"Vent'anni nel braccio della morte La mia vita rubata dalla giustizia"
Curtis McCarty si trova a Roma in occasione della Giornata Mondiale delle Città contro la Pena di Morte, un'iniziativa lanciata dalla Comunità di S. Egidio cinque anni fa e che è arrivata a coinvolgere oggi quasi mille città di 71 paesi diversi.
E' qui per raccontare la sua storia, assieme ad altri innocenti condannati a morte che, alla fine di un lungo calvario, hanno riacquistato la libertà. La sua testimonianza è un j'accuse nei confronti del sistema giudiziario americano.

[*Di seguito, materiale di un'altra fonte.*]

(** * The trace/visualisation state engine of eSim's plot window

    A shallow embedding of [src/ngspiceSimulation/plot_window.py]: the
    colour allocator, the dataset load, the digital timing view, the time-axis
    rescaler, the two measurement cursors and the expression plotter of class
    [plotWindow], followed by the properties the specification states about
    them.

    Conventions of the embedding.
    - Python floats (and the [Decimal] samples of the data provider) are
      exact rationals [Q]; rounding is not modelled.
    - A Python [dict] is an insertion-ordered association list ([PyDict]),
      because [plot_timing_diagram] depends on the iteration order of
      [trace_visibility].
    - [Line2D] objects are shared between the axes, [active_traces] and
      [cursor_lines]; they live in a store [artists] indexed by identity.
    - Formatted strings ([f"{v:.3f}"]) keep the number they format.
    - Widget construction, painting and [canvas.draw()] are not state of the
      engine and are left out; [QMessageBox.warning] appends to [messages]. *)

From Stdlib Require Import Ascii String QArith Qround Qminmax Qabs Lqa.
From stdpp Require Import base decidable option list strings pretty gmap.

Local Open Scope Q_scope.

(** ** Numbers *)

Module Num.

(** [a > b] on floats. *)
Definition gt (a b : Q) : bool := negb (Qle_bool a b).

(** [a < b] on floats. *)
Definition lt (a b : Q) : bool := gt b a.

(** [a != b] on floats. *)
Definition ne (a b : Q) : bool := negb (Qeq_bool a b).

(** [np.max] and [np.min]; numpy raises [ValueError] on an empty array,
    which is [None] here. *)
Definition np_max (l : list Q) : option Q :=
  match l with
  | [] => None
  | v :: l' => Some (foldl Qmax v l')
  end.

Definition np_min (l : list Q) : option Q :=
  match l with
  | [] => None
  | v :: l' => Some (foldl Qmin v l')
  end.

(** [q % 1.0]: Python's float remainder takes the sign of the divisor. *)
Definition mod1 (q : Q) : Q := q - inject_Z (Qfloor q).

(** [np.where(raw > threshold, high, 0)] *)
Definition np_where_gt (raw : list Q) (threshold high : Q) : list Q :=
  map (λ v, if gt v threshold then high else 0) raw.

End Num.
(** * directory_structure.py: capture, render and reconcile a directory tree

    A shallow embedding of [src/directory_structure.py] and the properties
    of its natural-language specification.

    Conventions of the model.
    - A Python [str] is the list of its code points ([pystr]); the bytes of
      a file are a list of integers in 0..255 ([bytes]).
    - Text files are opened as the script opens them: UTF-8 with the
      [errors] policy given at the call ([Strict] when none is given),
      universal newlines on reading, no newline translation on writing
      (POSIX, where [os.linesep] is a line feed).
    - The disk is a tree ([node]); a path is the list of entry names from
      the file-system root, the script's documented "absolute path".  A
      name stands for one path segment ([valid_name]).  Directory listing
      order is the order of the entries of a [Dir]; a new entry is listed
      last.  Symbolic links, permissions and special files are not
      modelled.
    - Effects are threaded through a state-and-exception monad [M] over a
      [world]: the disk, the trace of files opened for writing, and the
      records passed to [logging.info].
    - [json.dump] follows [_make_iterencode] of [json/encoder.py], the code
      that runs with [indent=4]; [json.load] follows [py_scanstring],
      [JSONObject], [JSONArray] and [py_make_scanner] of [json/decoder.py]
      and [json/scanner.py], which the C scanner mirrors.  A number is kept
      as the text of its literal ([VNum]); [int] refuses an integer of
      more than 4300 digits with [ValueError]; the recursion limit of the
      interpreter is not modelled.
    - [main] takes what [parse_args] returns ([arguments]) and returns what
      it prints. *)

From Stdlib Require Import List ZArith Lia Bool Ascii.

From Stdlib Require String.

Import String.StringSyntax.

Import ListNotations.

Local Open Scope Z_scope.

(** ** Python strings *)

Definition pystr := list Z.

Definition bytes := list Z.

(** A literal, written as a Rocq string of ASCII characters. *)
Definition lit (s : String.string) : pystr :=
  map (fun a => Z.of_N (N_of_ascii a)) (String.list_ascii_of_string s).

Arguments lit s%_string_scope.

Fixpoint str_eqb (a b : pystr) : bool :=
  match a, b with
  | [], [] => true
  | x :: a', y :: b' => (x =? y) && str_eqb a' b'
  | _, _ => false
  end.

Definition LF : Z := 10.

Definition CR : Z := 13.

(** [sep.join(parts)]. *)
Fixpoint str_join (sep : pystr) (parts : list pystr) : pystr :=
  match parts with
  | [] => []
  | [p] => p
  | p :: rest => p ++ sep ++ str_join sep rest
  end.

(** ** The UTF-8 codec, as [open(..., encoding='utf-8', errors=...)] uses it *)

Inductive errors := Strict | Ignore | Replace.

Definition is_continuation (b : Z) : bool := (0x80 <=? b) && (b <=? 0xBF).

(** Second byte of a three-byte sequence: E0 forbids overlong forms, ED
    forbids surrogates. *)
Definition second_of_3 (b0 b1 : Z) : bool :=
  is_continuation b1 &&
  (if b1 <? 0xA0 then negb (b0 =? 0xE0) else negb (b0 =? 0xED)).

(** Second byte of a four-byte sequence: F0 forbids overlong forms, F4
    forbids code points above U+10FFFF. *)
Definition second_of_4 (b0 b1 : Z) : bool :=
  is_continuation b1 &&
  (if b1 <? 0x90 then negb (b0 =? 0xF0) else negb (b0 =? 0xF4)).

(** What the error handler does with the rest of the decoding. *)
Definition on_error (e : errors) (k : option pystr) : option pystr :=
  match e with
  | Strict => None
  | Ignore => k
  | Replace => option_map (cons 0xFFFD) k
  end.

Definition emit (c : Z) (k : option pystr) : option pystr :=
  option_map (cons c) k.
(** X14: after [BindPort(p)], [IsBound(p)] is what the scoped keeper says
    of the path of [p] in the world the port keeper left: the port record
    that [BindPort] wrote is there but is not what [IsBound] reads. *)
Theorem IsBound_after_BindPort k p ctx :
  let bound := (BindPort k p ctx).2 in
  (IsBound k p bound).1 =
    bool_decide (is_Some (types.GetCapability (scopedKeeper k) (host.PortPath p)
                            (types.BindPort (portKeeper k) p (sdk.world ctx)).2))
  ∧ is_Some (sdk.KVStore bound !! types.KeyPort p)
  ∧ ∀ ctx', sdk.world ctx' = sdk.world bound → (IsBound k p ctx').1 = (IsBound k p bound).1.
Proof.
  intros bound. subst bound. rewrite BindPort_eq. simpl. split; [done|].
  split; [by rewrite lookup_insert_eq|].
  intros ctx' Hworld. unfold IsBound, mbind, M_bind, bind, query, ret. simpl.
  by rewrite Hworld.
Qed.

(** X15: [NewKeeper] panics exactly when the module account has no address;
    otherwise it returns the keeper of the collaborators it was given, and
    a negotiation of the supported version with it generates the address
    from the module account address, which is not nil. *)
Theorem NewKeeper_module_account pk ak (sk : types.ScopedKeeper World Capability _) :
  match NewKeeper pk ak sk with
  | None => types.GetModuleAddress ak types.ModuleName = None
  | Some k =>
      k = mkKeeper pk ak sk
      ∧ ∃ addr,
          types.GetModuleAddress ak types.ModuleName = Some addr
          ∧ ∀ order connectionID portID counterparty ctx,
              NegotiateAppVersion k order connectionID portID counterparty
                types.VersionPrefix ctx =
                ((types.NewAppVersion types.VersionPrefix
                    (types.AccAddress_String
                       (types.GenerateAddress (Some addr)
                          (channeltypes.PortId counterparty))),
                  None), ctx)
  end.
Proof.
  unfold NewKeeper.
  destruct (types.GetModuleAddress ak types.ModuleName) as [addr|] eqn:Haddr; [|done].
  split; [done|]. exists addr. split; [done|]. intros.
  unfold NegotiateAppVersion. rewrite bool_decide_eq_true_2 by done. simpl.
  by rewrite Haddr.
Qed.

End tracker_more.

(** ** [strings.Split] *)

Lemma join_pieces_cons c piece pieces sep :
  join_pieces (String c piece :: pieces) sep = String c (join_pieces (piece :: pieces) sep).
Proof. by destruct pieces. Qed.

(** X16: the pieces of [strings.Split(s, sep)], put together with [sep]
    between them, are [s]; there is one piece more than [s] has separators,
    and no piece has a separator in it. *)
Theorem Split_join s sep :
  join_pieces (strings.Split s sep) sep = s
  ∧ length (strings.Split s sep) = S (count_byte sep s)
  ∧ ∀ piece, piece ∈ strings.Split s sep → count_byte sep piece = 0.
Proof.
  induction s as [|c s (IHjoin & IHlength & IHpieces)]; simpl.
  - split; [done|]. split; [done|]. by intros piece ->%list_elem_of_singleton.
  - destruct (decide (c = sep)) as [->|Hc].
    + split; [|split].
      * destruct (strings.Split s sep) as [|piece pieces] eqn:Hsplit; [done|].
        change (String sep (join_pieces (piece :: pieces) sep) = String sep s).
        by rewrite IHjoin.
      * simpl. by rewrite IHlength.
      * intros piece [->|Hpiece]%elem_of_cons; [done|by apply IHpieces].
    + destruct (strings.Split s sep) as [|piece pieces] eqn:Hsplit; [done|].
      split; [|split].
      * by rewrite join_pieces_cons, IHjoin.
      * done.
      * intros piece' [->|Hpiece]%elem_of_cons.
        -- simpl. rewrite decide_False by done. apply IHpieces. left.
        -- apply IHpieces. by right.
Qed.
(** X20. The client never trims: when the store already holds 100
    messages, a client in step with it appends the new message and keeps
    the ones the server evicts, so its list is the server's 100 messages
    preceded by at least one message the server no longer has. *)
Theorem client_keeps_evicted
    (c : SocketId) (now : Z) (rnd : Number) (iso : string) (data : SendData)
    (st : State) (v : ClientView) :
  c_messages v = messages st ->
  (100 <= List.length (messages st))%nat ->
  exists evicted,
    evicted <> [] /\
    c_messages (client_after c (on_send_message now rnd iso data) st v)
    = evicted ++ messages (fst (send_message now rnd iso data st)) /\
    List.length (messages (fst (send_message now rnd iso data st))) = 100%nat.
Proof.
  intros Hm Hlen. unfold client_after. cbn [handle].
  rewrite inbox_all_io_emit by (repeat constructor).
  cbn [send_message snd fst map client_run fold_left client_on c_messages
       messages].
  rewrite Hm, push_and_trim_slice.
  destruct (slice_last_suffix 100
              (messages st ++ [build_message now rnd iso data]))
    as [evicted [E L]].
  rewrite length_app in L. cbn [List.length] in L.
  exists evicted. repeat split.
  - intros ->. cbn in L. lia.
  - exact E.
  - rewrite slice_last_length, length_app. cbn [List.length]. lia.
Qed.






(* ================================================================== *)
(** * Part V. Scenarios for the further properties                     *)
(* ================================================================== *)

(** X3, witness: [lev] edits the message. *)
Lemma edit_message_in_place_witness :
  let data := {| e_messageId := lev_id; e_username := "lev";
                 e_newContent := "hello" |} in
  map content (messages (fst (edit_message "2023-11-14T22:14:00.000Z" data
                                           lev_alone))) = ["hello"] /\
  map id (messages (fst (edit_message "2023-11-14T22:14:00.000Z" data
                                      lev_alone)))
  = map id (messages lev_alone).
Proof.
  intros data.
  destruct (edit_message_in_place "2023-11-14T22:14:00.000Z" data lev_alone
              (built (1700000000000, 0.5%float, "2023-11-14T22:13:20.000Z",
                      text_from "lev" "hi"))
              eq_refl eq_refl)
    as [pre [post [_ [_ [Hid _]]]]].
  split; [reflexivity|exact Hid].
Defined.

(** X5, witness: [lev] sends a message while [lev] and [cin] are typing. *)
Lemma send_message_appends_witness :
  let st' := fst (send_message 3000 0.5%float "t" (text_from "lev" "hi")
                               both_typing) in
  str_wf (typingUsers both_typing) /\
  str_has "lev" (typingUsers st') = false /\
  str_get "cin" (typingUsers st') = Some 2500.
Proof.
  intros st'. subst st'.
  assert (str_wf (typingUsers both_typing)) as Hwf by (vm_compute; auto).
  destruct (send_message_appends 3000 0.5%float "t" (text_from "lev" "hi")
              both_typing Hwf) as [_ [Hh Ho]].
  split; [exact Hwf|]. split; [exact Hh|].
  rewrite (Ho "cin"); [reflexivity|discriminate].
Defined.

(** X6, witness: the sweep at 4001 ms announces [lev] and keeps [cin]. *)
Lemma typing_sweep_exact_witness :
  NoDup (stopped_users (snd (typing_sweep 4001 both_typing))) /\
  stopped_users (snd (typing_sweep 4001 both_typing)) = ["lev"] /\
  typingUsers (fst (typing_sweep 4001 both_typing)) = [("cin", 2500)].
Proof.
  assert (str_wf (typingUsers both_typing)) as Hwf by (vm_compute; auto).
  destruct (typing_sweep_exact 4001 both_typing Hwf) as [_ [_ [Hn _]]].
  split; [exact Hn|]. split; reflexivity.
Defined.

(** X7, witness: a second sweep at 4000 ms after the one at 4001 ms. *)
Lemma typing_sweep_twice_witness :
  typing_sweep 4000 (fst (typing_sweep 4001 both_typing))
  = (fst (typing_sweep 4001 both_typing), []).
Proof.
  assert (str_wf (typingUsers both_typing)) as Hwf by (vm_compute; auto).
  apply (typing_sweep_twice 4001 4000 both_typing Hwf). lia.
Defined.

(** X8, witness: [cin]'s receipt outlives the delete of [lev]'s message. *)
Lemma receipts_never_shrink_witness :
  In "cin"
     (readers_of lev_id
        (readReceipts
           (fst (run [on_delete_message
                        {| d_messageId := lev_id; d_username := "lev" |}]
                     lev_read_by_cin)))).
Proof.
  apply receipts_never_shrink. vm_compute. left. reflexivity.
Defined.

(** X9, witness: both sockets of [lev] disconnect; the entry stays. *)
Lemma presence_persists_witness :
  let st' := fst (run [on_disconnect "s1"; on_disconnect "s2"] two_sockets) in
  str_has "lev" (userStatus st') = true /\ Forall status_ok (userStatus st').
Proof.
  intros st'.
  destruct (presence_persists [on_disconnect "s1"; on_disconnect "s2"]
              two_sockets "lev") as [H1 H2].
  split.
  - apply H1. reflexivity.
  - apply H2. constructor; [left; reflexivity|constructor].
Defined.

(** X10, witness: socket [s1] disconnects twice. *)
Lemma disconnect_twice_witness :
  disconnect "s1" (fst (disconnect "s1" two_sockets))
  = (fst (disconnect "s1" two_sockets), []).
Proof.
  apply disconnect_twice. vm_compute. auto.
Defined.

(** X11, witness: [lev] closes one of two tabs. *)
Lemma disconnect_with_second_socket_witness :
  str_get "lev" (userStatus (fst (disconnect "s1" two_sockets)))
  = Some "offline" /\
  str_get "s2" (connectedUsers (fst (disconnect "s1" two_sockets)))
  = Some "lev".
Proof.
  destruct (disconnect_with_second_socket "s1" "s2" "lev" two_sockets
              eq_refl ltac:(discriminate) ltac:(discriminate) eq_refl)
    as [H1 [H2 _]].
  split; assumption.
Defined.

(** X12, witness: [lev] joins the fresh server and leaves. *)
Lemma join_then_disconnect_witness :
  connectedUsers (fst (disconnect "s1" (fst (join "s1" "lev" initial)))) = [] /\
  str_get "lev" (userStatus (fst (disconnect "s1"
                                    (fst (join "s1" "lev" initial)))))
  = Some "offline".
Proof.
  pose proof (join_then_disconnect "s1" "lev" initial I ltac:(discriminate)
                eq_refl) as H.
  cbv zeta in H. destruct H as [H1 [H2 _]]. split; assumption.
Defined.

(** X13, witness: [lev] starts and stops typing on the fresh server. *)
Lemma typing_then_stop_witness :
  typingUsers (fst (stop_typing "s1" "lev"
                      (fst (typing "s1" 1000 "lev" initial)))) = [].
Proof.
  pose proof (typing_then_stop "s1" "s1" 1000 "lev" initial I) as H.
  cbv zeta in H. destruct H as [_ H]. apply H. reflexivity.
Defined.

Dietro agli occhi di un azzurro intenso si cela tutta la sofferenza e la rabbia di un essere umano che ha visto i migliori anni della propria vita sfuggirgli di mano.
"Ero un ragazzino ribelle, non ascoltavo i consigli della mia famiglia e dei leader della mia comunità. Ero un tossicodipendente e iniziai a commettere piccoli crimini sin dall'età di 15 anni. Tutto questo fornì la scusa perfetta alla polizia per arrestarmi per un crimine che non avevo commesso".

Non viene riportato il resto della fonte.